Thanks for your insights. As always, you make me question and rethink MY dharma.
I love what you have written here. Sooo true and wise. I agree that we have been programmed to work hard to be successful in order to “get ahead.” And you ask a great question as to how to measure success. I think that this is a question that many of us ask ourselves. Surely the definition shifts day to day but there is a basic core of balance that remains. It sounds so simple but if I get a really good laugh in every day, I feel like it was a good day. Last night, I thought I was going to split over something really silly. I could barely tell the story I was laughing so hard. Then I started to take pictures of it all. Too funny! I went to bed feeling great. Forgotten was the gargantuan completion of de-mossing the back deck. (An enormous physical and mental task that needs to be done twice a year.) The success was in the laughter with a loved one.
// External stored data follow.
Definition mgetCommand s ci : option (server value) :=
  c ← clients s !! ci;
  s ← reply_ s ci (ReplyArrayLen (zlen (argv c) - 1));
  mget_loop s ci (cdb c) (drop 1 (argv c)).

(** for (j = 1; j < c->argc; j += 2): whether a key exists *)
Fixpoint any_exists s (d : nat) (args : list (list Z)) : option (server value * bool) :=
  match args with
  | key :: _ :: args =>
      '(s, o) ← lookupKeyWriteWithFlags s d key;
      match o with Some _ => Some (s, true) | None => any_exists s d args end
  | _ => Some (s, false)
  end.

Fixpoint mset_loop s (d : nat) (args : list (list Z)) : option (server value) :=
  match args with
  | key :: val :: args => s ← setKey s d key val; mset_loop s d args
  | _ => Some s
  end.

Definition msetGenericCommand s ci (nx : bool) : option (server value) :=
  c ← clients s !! ci;
  if zlen (argv c) mod 2 =? 0 then error s ci (str "wrong number of arguments for MSET")
  else
    let args := drop 1 (argv c) in
    '(s, found) ← (if nx then any_exists s (cdb c) args else Some (s, false));
    if found : bool then reply_ s ci (ReplyLongLong 0)
    else
      s ← mset_loop s (cdb c) args;
      reply_ (add_dirty s (Z.quot (zlen (argv c) - 1) 2)) ci (if nx then ReplyLongLong 1 else ReplyOk).

Definition incrDecrCommand s ci (incr : Z) : option (server value) :=
  c ← clients s !! ci;
  key ← argv c !! 1%nat;
  let d := cdb c in
  '(s, o) ← lookupKeyWriteWithFlags s d key;
  match match o with None => Some 0 | Some o => getLongLong o end with
  | None => error s ci notinteger
  | Some oldvalue =>
      if (incr <? 0) && (oldvalue <? 0) && (incr <? LLONG_MIN - oldvalue) || (0 <? incr) && (0 <? oldvalue) && (LLONG_MAX - oldvalue <? incr)
      then error s ci (str "increment or decrement would overflow")
      else
        let value_ := oldvalue + incr in
        s ← match o with
            | Some _ => dbOverwrite s d key (ll2string_out value_)
            | None => dbAdd s d key (ll2string_out value_)
            end;
        s ← signalModifiedKey s d key;
        reply_ (add_dirty s 1) ci (ReplyLongLong value_)
  end.

Definition incrbyCommand s ci : option (server value) :=
  c ← clients s !! ci;
  a ← argv c !! 2%nat;
  match getLongLong a with None => error s ci notinteger | Some incr => incrDecrCommand s ci incr end.

Definition decrbyCommand s ci : option (server value) :=
  c ← clients s !! ci;
  a ← argv c !! 2%nat;
  match getLongLong a with None => error s ci notinteger | Some incr => incrDecrCommand s ci (s64 (- incr)) end.

Definition appendCommand s ci : option (server value) :=
  c ← clients s !! ci;
  key ← argv c !! 1%nat;
  append ← argv c !! 2%nat;
  let d := cdb c in
  '(s, o) ← lookupKeyWriteWithFlags s d key;
  match o with
  | None =>
      s ← dbAdd s d key append;
      s ← signalModifiedKey s d key;
      reply_ (add_dirty s 1) ci (ReplyLongLong (zlen append))
  | Some o =>
      if negb (checkStringLength s ci (zlen o + zlen append)) then
        error s ci (str "string exceeds maximum allowed size (proto-max-bulk-len)")
      else
        s ← dbOverwrite s d key (o ++ append);
        s ← signalModifiedKey s d key;
        reply_ (add_dirty s 1) ci (ReplyLongLong (zlen (o ++ append)))
  end.

Definition strlenCommand s ci : option (server value) :=
  c ← clients s !! ci;
  key ← argv c !! 1%nat;
  '(s, o) ← lookupKeyReadWithFlags s (cdb c) key;
  reply_ s ci (ReplyLongLong (match o with None => 0 | Some o => zlen o end)).

(** ** Expires (expire.c) *)

Definition checkAlreadyExpired s (when : Z) : bool :=
  (when <=? mstime (globs s)) && negb (loading (globs s)) && negb (masterhost (globs s)).

Definition expireGenericCommand s ci (basetime unit : Z) : option (server value) :=
  c ← clients s !! ci;
  key ← argv c !! 1%nat;
  param ← argv c !! 2%nat;
  let d := cdb c in
  match getLongLong param with
  | None => error s ci notinteger
  | Some when =>
      let negative_when := when <? 0 in
      let when := if unit =? UNIT_SECONDS then s64 (when * 1000) else when in
      let when := s64 (when + basetime) in
      if (when <? 0) && negb negative_when || (0 <? s64 (when - basetime)) && negative_when then error s ci (invalid_expire s ci)
      else
        '(s, o) ← lookupKeyWriteWithFlags s d key;
        match o with
        | None => reply_ s ci (ReplyLongLong 0)
        | Some _ =>
            if checkAlreadyExpired s when then
              let lazy := lazyfree_lazy_expire (globs s) in
              '(s, deleted) ← (if lazy then dbAsyncDelete s d key else dbSyncDelete s d key);
              if negb deleted then None
              else
                s ← replaceClientCommandVector (add_dirty s 1) ci [if lazy then str "UNLINK" else str "DEL"; key];
                s ← signalModifiedKey s d key;
                reply_ s ci (ReplyLongLong 1)
            else
              s ← setExpire s d key when;
              s ← reply_ s ci (ReplyLongLong 1);
              s ← signalModifiedKey s d key;
              Some (add_dirty s 1)
        end
  end.

Definition ttlGenericCommand s ci (output_ms : bool) : option (server value) :=
  c ← clients s !! ci;
  key ← argv c !! 1%nat;
  '(s, o) ← lookupKeyReadWithFlags s (cdb c) key;
  match o with
  | None => reply_ s ci (ReplyLongLong (-2))
  | Some _ =>
      db ← dbs s !! cdb c;
      expire ← getExpire db key;
      let ttl := if expire =? -1 then -1 else let ttl := s64 (expire - mstime (globs s)) in if ttl <? 0 then 0 else ttl in
      reply_ s ci (ReplyLongLong (if ttl =? -1 then -1 else if output_ms then ttl else Z.quot (s64 (ttl + 500)) 1000))
  end.

Definition persistCommand s ci : option (server value) :=
  c ← clients s !! ci;
  key ← argv c !! 1%nat;
  let d := cdb c in
  '(s, o) ← lookupKeyWriteWithFlags s d key;
  match o with
  | None => reply_ s ci (ReplyLongLong 0)
  | Some _ =>
      '(s, removed) ← removeExpire s d key;
      if removed : bool then
        s ← signalModifiedKey s d key;
        s ← reply_ s ci (ReplyLongLong 1);
        Some (add_dirty s 1)
      else reply_ s ci (ReplyLongLong 0)
  end.

(** TOUCH counts like EXISTS. *)
Definition touchCommand s ci : option (server value) :=
  c ← clients s !! ci;
  '(s, touched) ← count_keys s (cdb c) (drop 1 (argv c)) 0;
  reply_ s ci (ReplyLongLong touched).

(** ** Databases (db.c) *)

Definition delCommand s ci : option (server value) := delGenericCommand s ci (lazyfree_lazy_user_del (conf s)).

Definition selectCommand s ci : option (server value) :=
  c ← clients s !! ci;
  a ← argv c !! 1%nat;
  match getIntFromObject a None with
  | inl msg => error s ci msg
  | inr id =>
      if cluster_enabled (conf s) && negb (id =? 0) then error s ci (str "SELECT is not allowed in cluster mode")
      else
        '(s, r) ← selectDb s ci id;
        if r =? -1 then error s ci (str "DB index is out of range") else reply_ s ci ReplyOk
  end.

Definition swapdbCommand s ci : option (server value) :=
  c ← clients s !! ci;
  a1 ← argv c !! 1%nat;
  a2 ← argv c !! 2%nat;
  if cluster_enabled (conf s) then error s ci (str "SWAPDB is not allowed in cluster mode")
  else
    match getIntFromObject a1 (Some (str "invalid first DB index")), getIntFromObject a2 (Some (str "invalid second DB index")) with
    | inl msg, _ => error s ci msg
    | _, inl msg => error s ci msg
    | inr id1, inr id2 =>
        '(s, r) ← dbSwapDatabases s id1 id2;
        if r =? -1 then error s ci (str "DB index is out of range") else reply_ (add_dirty s 1) ci ReplyOk
    end.

Definition moveCommand s ci : option (server value) :=
  c ← clients s !! ci;
  key ← argv c !! 1%nat;
  a ← argv c !! 2%nat;
  if cluster_enabled (conf s) then error s ci (str "MOVE is not allowed in cluster mode")
  else
    let src := cdb c in
    match getIntFromObject a None with
    | inl msg => error s ci msg
    | inr dbid =>
        '(s, r) ← selectDb s ci dbid;
        if r =? -1 then error s ci (str "DB index is out of range")
        else
          let dst := Z.to_nat dbid in
          '(s, _) ← selectDb s ci (Z.of_nat src);
          if bool_decide (src = dst) then error s ci (str "-ERR source and destination objects are the same")
          else
            '(s, o) ← lookupKeyWriteWithFlags s src key;
            match o with
            | None => reply_ s ci (ReplyLongLong 0)
            | Some o =>
                db ← dbs s !! src;
                expire ← getExpire db key;
                '(s, o2) ← lookupKeyWriteWithFlags s dst key;
                match o2 with
                | Some _ => reply_ s ci (ReplyLongLong 0)
                | None =>
                    s ← dbAdd s dst key o;
                    s ← (if expire =? -1 then Some s else setExpire s dst key expire);
                    '(s, _) ← dbDelete s src key;
                    s ← signalModifiedKey s src key;
                    s ← signalModifiedKey s dst key;
                    reply_ (add_dirty s 1) ci (ReplyLongLong 1)
                end
            end
    end.

Definition dbsizeCommand s ci : option (server value) :=
  c ← clients s !! ci;
  db ← dbs s !! cdb c;
  reply_ s ci (ReplyLongLong (Z.of_nat (size (dict db)))).

(** rdbSave() is not part of the model; 'saved_dirty' is an int. *)
Definition flushAllDataAndResetRDB s : option (server value) :=
  '(s, removed) ← emptyDb s (-1);
  let s := add_dirty s removed in
  let s := if saveparams (conf s) then add_dirty s (s32 (dirty (globs s)) - dirty (globs s)) else s in
  Some (add_dirty s 1).

Definition flushallCommand s ci : option (server value) :=
  c ← clients s !! ci;
  if negb (getFlushCommandFlags (argv c)) then error s ci (str "-ERR syntax error")
  else
    s ← flushAllDataAndResetRDB s;
    reply_ s ci ReplyOk.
I like what you say about being and doing. I think that is exactly right. There are chores that I consider to be a drag . . . yet, I do them. And try to do so with a cheerful heart. Be in the moment . . . be in the moment. I caught myself feeling really driven by my morning’s routine. And I felt time-pressured. Everything felt like a chore. While preparing the cat’s medicine in her special blend of wet cat food, I thought, “Stop and relax!” It was like pulling the E-brake on the train, like you see in the movies. Errrrrrrrrrrrk! I put the fork and cat food down, took a breath, and then resumed the task with intention. The cat deserves good intentions! As do I! 🙂
I am accomplishment-driven, but not as much as I once was. There has been a shift more toward being, I think. How this will all spell out remains to be seen but I am doing my best to make good moves of appreciation in the moment. Thanks for writing. Love your insights!!!